Enjoying the breeze of a crisp, clear winter day flowing through the open balcony doors, a day filled with promise, he readied himself by picking out which of his things he would bring back. He had arranged them in his closet so that they would be easy to throw in the car and drive them to her place, home. He was certain that morning was the last one where he awaken without her.
He watched her approach from his balcony, and was moved by how beautiful she was. It never left him, but it never failed to surprise him, either. She was simply stunning. She entered the building and kissed him as she entered the apartment. His joy and his resolve grew stronger, almost eliminating the weakness from the flu.
They ate, and they spoke about various things for about an hour, easily, as they always have been able to. Laughter punctuated the conversation. He was sure this was going to go his way. They held hands, and her eyes smiled at him the way the always did when she first woke up to find him whispering “I love you” to her, as he set her coffee on the night stand.
With the dishes removed to the sink, he felt the moment was right.
“I want to come home,” he said plainly, certain that an affirmative response awaited his statement.
“I like being alone,” was her flat-toned response.
He suddenly remembered that he couldn’t breathe, because of the cold. He tried to ask her if she meant it, but he knew she did. At least at that moment. She wanted from him the one thing that hurt him most. Freedom. To be alone.
She actually went as far as to tell him that he would be better off without her.
Her, who had awakened his heart after a long period where he thought love would be one of those things that would not again be in his life. Her, in whose love he had again flourished as an artist, as a person. Her, who told him just a few days ago that she loved him with all of her heart. Her, who had had touched so many parts of his. He couldn’t imagine her being right.
She no longer wanted to take refuge on the oasis of his love.
She didn’t stay long, or say much after that.
The illness came roaring back as he watched her descend the steps from his apartment and disappear into the street. He looked at the dirty dishes in the sink, their last meal together, and began to cry. It might have been the sinus pressure. Or not.
He lay in bed, feverish, unable to sleep, wondering how it had all come to this.
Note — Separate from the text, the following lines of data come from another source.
(** * tenderduty: alert de-duplication, dashboard registry and chain monitor

    A shallow embedding of [alert.go].  Package-level variables of the Go
    file ([sentPdAlarms], [sentTgAlarms], [sentDAlarms], [currentAlarms]) and
    the queues and log they write to are fields of one [World] record that
    every function threads explicitly.  Each function body is one atomic
    step: the mutexes of the source ([notifyMux], [currentAlarmsMux],
    [chainsMux]) only serialise the calls and have no counterpart here.

    Go maps are [gmap]s; reading a missing key of a [map[string]bool] gives
    [false] ([mapGet]).  Go's [int]/[int64] are [Z] with the 64-bit
    wrap-around written out ([wrap_int]); [float64] is the primitive binary64
    float of Rocq; [time.Time] is a count of nanoseconds since the zero
    instant and [time.Duration] a 64-bit count of nanoseconds. *)

From Stdlib Require Import ZArith Lia.
From Stdlib Require Import Floats.PrimFloat Numbers.Cyclic.Int63.Uint63.
From stdpp Require Import gmap strings pretty list.

Local Open Scope Z_scope.

(** ** Go base types *)

Module Go.

(** Two's-complement wrap-around of a 64-bit signed integer. *)
Definition wrap_int (z : Z) : Z := (z + 2 ^ 63) `mod` 2 ^ 64 - 2 ^ 63.

Definition in_int (z : Z) : Prop := - 2 ^ 63 <= z < 2 ^ 63.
He sent her a couple of mean-spirited texts before realizing that he valued his dignity more than he cared to score points against her, and stopped. He read through the history of their relationship, in their texts, and missed the woman that fell in love with him a year ago.
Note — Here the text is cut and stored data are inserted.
(** ** Rounds *)

(** X20. On a roster that is not empty, [k] turn advances in a row keep the
    direction and move the turn [k] steps, modulo the size of the roster;
    from the first advance on the index is an index of the roster, whatever
    it was before.  As many advances as there are players bring the turn
    back to where it was. *)
Theorem advance_turns_spec k ps st :
  ps ≠ [] →
  let n := Z.of_nat (length ps) in
  ∃ st',
    advance_turns k ps st = Some st'
    ∧ direction st' = direction st
    ∧ currentPlayerIndex st' `mod` n
      = (currentPlayerIndex st + Z.of_nat k * direction st) `mod` n
    ∧ ((0 < k)%nat → 0 ≤ currentPlayerIndex st' < n)
    ∧ (k = length ps → 0 ≤ currentPlayerIndex st < n →
       currentPlayerIndex st' = currentPlayerIndex st).
Proof.
  intros Hps n. assert (0 < n) as Hn by (unfold n; destruct ps; [done|simpl; lia]).
  assert (∃ st', advance_turns k ps st = Some st'
            ∧ direction st' = direction st
            ∧ currentPlayerIndex st' `mod` n
              = (currentPlayerIndex st + Z.of_nat k * direction st) `mod` n
            ∧ ((0 < k)%nat → 0 ≤ currentPlayerIndex st' < n))
    as (st' & Hadv & Hdir & Hcpi & Hrange).
  { revert st. induction k as [|k IH]; intros st.
    - exists st. simpl. split_and!; [done..| |lia]. f_equal. lia.
    - cbn [advance_turns].
      destruct (get_next_player_index_Some ps st Hps) as (Hnxt & Hbound & _).
      destruct (advance_turn ps st) as [st1|] eqn:Hadv.
      2:{ unfold advance_turn in Hadv. by rewrite Hnxt in Hadv. }
      apply advance_turn_spec in Hadv as (_ & Hcpi1 & Hdir1). fold n in Hcpi1.
      destruct (IH st1) as (st' & Hadv' & Hdir' & Hcpi' & Hrange').
      exists st'. simpl. split_and!; [done|congruence| |].
      + rewrite Hcpi', Hcpi1, Hdir1, Z.add_mod_idemp_l by lia. f_equal. lia.
      + intros _. destruct k as [|k].
        * simpl in Hadv'. injection Hadv' as <-. rewrite Hcpi1.
          apply Z.mod_pos_bound. lia.
        * apply Hrange'. lia. }
  exists st'. split_and!; [done..|].
  intros -> Hst. fold n in Hcpi.
  rewrite Z.mul_comm, Z_mod_plus_full in Hcpi.
  rewrite (Z.mod_small (currentPlayerIndex st)) in Hcpi by done.
  rewrite Z.mod_small in Hcpi; [done|]. apply Hrange.
  destruct ps; [done|simpl; lia].
Qed.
“We can be friends,” was one of the last things she had said to him.
“Maybe, one day,” he had replied, wondering how long it might take for him to be able to stand next to her without the mad desire to kiss her deeply, to take her into his arms, into his bed. Maybe one day. But not that day. Not while he was still in love with her. He was still willing to ignore his newly-found fears and insecurities to be with her. For him, she was worth it all. For him, she was the one. The one he had been waiting for his entire life; the one with whom he wanted to spend the rest of his.
For the first time in almost a year, he had not tucked her in, either in person or via phone. Every night before then, he would kiss her and whisper “Sweet dreams” in her ear. That night he started the process of rearranging his life. He knew he wanted her back. He knew that, if only she would let him, he had enough strength and confindence in them to carry them while she worked on her fears. It didn’t seem to matter to her.
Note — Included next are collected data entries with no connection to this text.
(** X4. A request that is fulfilled gives a reply under the id fixed
    before the call, in the role of the model, with the content type of
    the intent, which is never [ERROR]; the reply carries content data for
    every intent but [chat]. *)
Theorem reply_matches_intent
    (type : Intent) (sources : list Source.t) (message msgId : string)
    (res : Settled string) (clock : nat → Z) (m : ChatMessage.t) :
  generation_response (generate type sources message msgId) res clock = Fulfilled m →
  ChatMessage.id m = msgId
  ∧ ChatMessage.role m = Role.model
  ∧ ChatMessage.contentType m = contentType_of type
  ∧ ChatMessage.contentType m ≠ ERROR
  ∧ (ChatMessage.contentData m = None ↔ type = chat).
Proof.
  intros (H1 & H2 & H3 & H4)%generate_fulfilled.
  repeat split; try done; try apply H4.
  rewrite H3. by destruct type as [|[]].
Qed.

(** X5. With a clock that does not run backwards, the message that
    answers a request, be it the reply or the error message, has another
    id than the user message of that request: it is named after a later
    reading plus one. *)
Theorem reply_id_differs_from_user_id
    (r : Store) (clock clock' : nat → Z) (message : string) (type : Intent)
    (cmds : list Cmd) (p : Pending) (res : Settled string) :
  handleSendMessage r clock message type = (cmds, Some p) →
  (clock 0%nat ≤ clock 1%nat)%Z →
  (clock 0%nat ≤ clock' 0%nat)%Z →
  ChatMessage.id (reply_of p res clock') ≠
    ChatMessage.id (userMessage (clock 0%nat) message).
Proof.
  intros (nb & _ & _ & _ & Hg & _)%handleSendMessage_inv H1 H2.
  unfold reply_of. rewrite Hg.
  destruct (generation_response _ res clock') as [m|e] eqn:E.
  - apply generate_fulfilled in E as [E _]. rewrite E. simpl.
    intros H%prefixed_id_inj. lia.
  - simpl. intros H%prefixed_id_inj. lia.
Qed.

(** X6. When the notebook is deleted while its request is in flight, the
    message that settles the request is still appended: the deleted log
    comes back, holding that one message, for an id that no notebook
    has. *)
Theorem reply_after_delete_leaves_a_log
    (sys : System) (clock clock' : nat → Z) (message : string) (type : Intent)
    (cmds : list Cmd) (p : Pending) (res : Settled string) :
  inFlight sys = [] →
  handleSendMessage (store sys) clock message type = (cmds, Some p) →
  let id := pending_notebookId p in
  let sys' :=
    steps [SendMessage clock message type; DeleteNotebook id; Settle res clock'] sys in
  chatHistory (store sys') !! id = Some [reply_of p res clock']
  ∧ (id ∉ map Notebook.id (notebooks (store sys')))
  ∧ inFlight sys' = []
  ∧ isLoading (store sys') = false.
Proof.
  intros Hfl E id sys'. subst sys'. unfold steps. simpl. rewrite E. simpl.
  rewrite Hfl. simpl.
  set (s1 := commit cmds (store sys)).
  set (s2 := commit (handleDeleteNotebook s1 id) s1).
  assert (notebooks s2 = filter (λ n, Notebook.id n ≠ id) (notebooks s1)
          ∧ chatHistory s2 = delete id (chatHistory s1)) as [Hn Hh].
  { destruct (handleDeleteNotebook_fields s1 id) as (<- & <- & _).
    split; apply selectFirstNotebook_frame. }
  rewrite commit_chatHistory, commit_isLoading.
  assert (notebooks (commit (resume p res clock') s2) = notebooks s2) as Hn'.
  { unfold commit. etrans; [apply selectFirstNotebook_frame|].
    unfold resume. by rewrite run_settle. }
  rewrite Hn', Hn. unfold resume. rewrite run_settle. simpl.
  rewrite lookup_insert_eq, Hh, lookup_delete_eq. simpl.
  split; [done|]. split; [apply filter_ne_not_elem|done].
Qed.
End Replies.

Lemma reply_matches_intent_witness :
  let m := ChatMessage.mk (msg_id 5) Role.model "Here is a summary of the sources:"
             SUMMARY (Some (JString "Short.")) in
  ChatMessage.id m = msg_id 5
  ∧ ChatMessage.role m = Role.model
  ∧ ChatMessage.contentType m = SUMMARY
  ∧ ChatMessage.contentType m ≠ ERROR
  ∧ (ChatMessage.contentData m = None ↔ action summary = chat).
Proof.
  apply (reply_matches_intent (svc := geminiService.service) (action summary) []
           "Generate summary for this notebook." (msg_id 5) (Fulfilled "Short.")
           example_clock).
  reflexivity.
Defined.

Lemma reply_id_differs_from_user_id_witness :
  ∃ cmds p,
    handleSendMessage (svc := geminiService.service) example_store_with_source
      example_clock "What is the capital of France?" chat = (cmds, Some p)
    ∧ ChatMessage.id (reply_of p (Fulfilled "Paris.") example_clock') ≠
        ChatMessage.id (userMessage 1700000000100 "What is the capital of France?").
Proof.
  eexists _, _. split; [reflexivity|].
  eapply (reply_id_differs_from_user_id (svc := geminiService.service)
            example_store_with_source example_clock);
    [reflexivity|by vm_compute|by vm_compute].
Defined.

Lemma reply_after_delete_leaves_a_log_witness :
  let sys' :=
    steps (svc := geminiService.service)
      [ SendMessage example_clock "What is the capital of France?" chat;
        DeleteNotebook (notebook_id 1);
        Settle (Fulfilled "Paris.") example_clock' ]
      (boot example_store_with_source) in
  chatHistory (store sys') !! notebook_id 1 =
    Some [ChatMessage.mk (msg_id 1700000000102) Role.model "Paris." TEXT None]
  ∧ (notebook_id 1 ∉ map Notebook.id (notebooks (store sys')))
  ∧ inFlight sys' = []
  ∧ isLoading (store sys') = false.
Proof.
  exact (reply_after_delete_leaves_a_log (svc := geminiService.service)
           (boot example_store_with_source) example_clock example_clock'
           "What is the capital of France?" chat _ _ (Fulfilled "Paris.")
           eq_refl eq_refl).
Defined.

(** ** The ids of the flashcards *)

Lemma get_set_prop_eq k v fields : get_prop k (set_prop k v fields) = Some v.
Proof.
  induction fields as [|[k' v'] fields IH]; simpl.
  - by rewrite decide_True.
  - destruct (decide (k' = k)) as [->|Hne]; simpl.
    + by rewrite decide_True.
    + by rewrite decide_False.
Qed.

Lemma get_set_prop_ne k k' v fields :
  k' ≠ k → get_prop k' (set_prop k v fields) = get_prop k' fields.
Proof.
  intros Hne. induction fields as [|[k0 v0] fields IH]; simpl.
  - by rewrite decide_False.
  - destruct (decide (k0 = k)) as [->|Hk]; simpl.
    + by rewrite !decide_False.
    + destruct (decide (k0 = k')); [done|apply IH].
Qed.

Lemma lacks_pretty_N_go (x : N) (s : string) :
  lacks "_" s → lacks "_" (pretty_N_go x s).
Proof.
  revert s. induction (N.lt_wf_0 x) as [x _ IH]. intros s Hs.
  destruct (decide (x = 0)%N) as [->|Hx]; [done|].
  rewrite pretty_N_go_step by lia. apply IH; [apply N.div_lt; lia|].
  split; [|done]. unfold pretty_N_char. by repeat case_match.
Qed.

Lemma lacks_pretty_N (x : N) : lacks "_" (pretty x).
Proof.
  unfold pretty, pretty_N. case_decide; [by split|].
  by apply lacks_pretty_N_go.
Qed.

Lemma lacks_pretty_Z (x : Z) : lacks "_" (pretty x).
Proof.
  destruct x as [|p|p]; unfold pretty, pretty_Z; simpl.
  - by split.
  - apply lacks_pretty_N.
  - split; [done|apply lacks_pretty_N].
Qed.

(** A string is cut at its first [c] in one way only. *)
Lemma cut_at_first c a a' b b' :
  lacks c a → lacks c a' →
  a +:+ String c b = a' +:+ String c b' → a = a' ∧ b = b'.
Proof.
  revert a'. induction a as [|x a IH]; intros [|x' a']; simpl.
  - by intros _ _ [= ->].
  - intros _ [Hx _] [= -> _]. done.
  - intros [Hx _] _ [= -> _]. done.
  - intros [_ Ha] [_ Ha'] [= -> E]. destruct (IH a' Ha Ha' E) as [-> ->]. done.
Qed.

Lemma flashcard_id_inj now now' index index' :
  flashcard_id now index = flashcard_id now' index' → now = now' ∧ index = index'.
Proof.
  unfold flashcard_id. intros E. simplify_eq/=.
  apply (cut_at_first "_") in E as [E1 E2]; [|apply lacks_pretty_Z..].
  split; by apply (inj pretty).
Qed.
He slept fitfully, waking multiple times during the night, something that was unlike him. The insomnia allowed him to catch up with friends in other time zones.
A message from a mutual friend protested, “She’s lying! You guys are meant to be together!”
“You may be right, but for now, she’s made her decision, and I guess mine, too,” was his fatalistic response.
Sleep finally came to him, and for a few hours, he was free of the heartache.
With the light in the transom window announcing morning, he got up. He showered, but didn’t bother shaving, since he did that for her. He entered the kitchen to make coffee, the dirty dishes still in the sink.
“You could have, at least, done the dishes,” he thought of telling her, as he had when had gone to take care of her.
He opened the cupboard to pull a mug and saw the ones he had bought for them. “Love You!” was on the side of the first one. “Love you more!” on the other one. He was always expected the latter to be hers. Now it would never be.
He dropped it, and its companion, into the trash, not wanting to be reminded of a lie.
The truth was, he loved her more.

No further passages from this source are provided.